EXTRACTED RECORDS: Begin
Definition ownership_claims (self : PostgresPolicySpec) : res ManifestError OwnershipClaims :=
  let manifest := to_policy_manifest self in
  expanded ← expand_manifest manifest;
  let schemas := list_to_set (sb_name <$> psp_schemas self) ∪
                 list_to_set (omap grant_schema_claim (pm_grants manifest)) in
  let '(roles, schemas) := foldl (claim_default (pm_default_owner manifest))
                             (claimed_roles manifest expanded, schemas) (pm_default_privileges manifest) in
  Ok {| oc_roles := roles; oc_schemas := schemas;
        oc_public_databases := list_to_set (omap public_database_claim (pm_grants manifest)) |}.

(** ** Conflicts *)

Record PostgresPolicy := {
  pp_namespace : option string;
  pp_name : string;
  pp_spec : PostgresPolicySpec;
}.

(** One turn of the loop.  A peer whose spec is refused is skipped; there is no error, but
    the expansion of a peer may panic. *)
Definition conflict_with {E} (this_ns this_name : string) (identity : DatabaseIdentity) (ownership : OwnershipClaims)
    (other : PostgresPolicy) : res E (option string) :=
  match pp_namespace other with
  | None => Ok None
  | Some other_ns =>
      let other_name := pp_name other in
      if String.eqb other_ns this_ns && String.eqb other_name this_name then Ok None
      else if negb (String.eqb (from_connection other_ns (psp_connection (pp_spec other))) identity) then Ok None
      else match validate_password_specs (psp_roles (pp_spec other)) other_name with
           | Err _ => Ok None
           | Panic => Panic
           | Ok _ =>
               match ownership_claims (pp_spec other) with
               | Err _ => Ok None
               | Panic => Panic
               | Ok other_ownership =>
                   Ok (if claims_overlap ownership other_ownership
                       then Some (other_ns +:+ "/" +:+ other_name +:+ " (" +:+
                                  overlap_summary ownership other_ownership +:+ ")")
                       else None)
               end
           end
  end.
EXTRACTED RECORDS: End
- EXERCISE BRIEF -
Word for word, return all of the records.

- YOUR SOLUTION -
Definition ownership_claims (self : PostgresPolicySpec) : res ManifestError OwnershipClaims :=
  let manifest := to_policy_manifest self in
  expanded ← expand_manifest manifest;
  let schemas := list_to_set (sb_name <$> psp_schemas self) ∪
                 list_to_set (omap grant_schema_claim (pm_grants manifest)) in
  let '(roles, schemas) := foldl (claim_default (pm_default_owner manifest))
                             (claimed_roles manifest expanded, schemas) (pm_default_privileges manifest) in
  Ok {| oc_roles := roles; oc_schemas := schemas;
        oc_public_databases := list_to_set (omap public_database_claim (pm_grants manifest)) |}.

(** ** Conflicts *)

Record PostgresPolicy := {
  pp_namespace : option string;
  pp_name : string;
  pp_spec : PostgresPolicySpec;
}.

(** One turn of the loop.  A peer whose spec is refused is skipped; there is no error, but
    the expansion of a peer may panic. *)
Definition conflict_with {E} (this_ns this_name : string) (identity : DatabaseIdentity) (ownership : OwnershipClaims)
    (other : PostgresPolicy) : res E (option string) :=
  match pp_namespace other with
  | None => Ok None
  | Some other_ns =>
      let other_name := pp_name other in
      if String.eqb other_ns this_ns && String.eqb other_name this_name then Ok None
      else if negb (String.eqb (from_connection other_ns (psp_connection (pp_spec other))) identity) then Ok None
      else match validate_password_specs (psp_roles (pp_spec other)) other_name with
           | Err _ => Ok None
           | Panic => Panic
           | Ok _ =>
               match ownership_claims (pp_spec other) with
               | Err _ => Ok None
               | Panic => Panic
               | Ok other_ownership =>
                   Ok (if claims_overlap ownership other_ownership
                       then Some (other_ns +:+ "/" +:+ other_name +:+ " (" +:+
                                  overlap_summary ownership other_ownership +:+ ")")
                       else None)
               end
           end
  end.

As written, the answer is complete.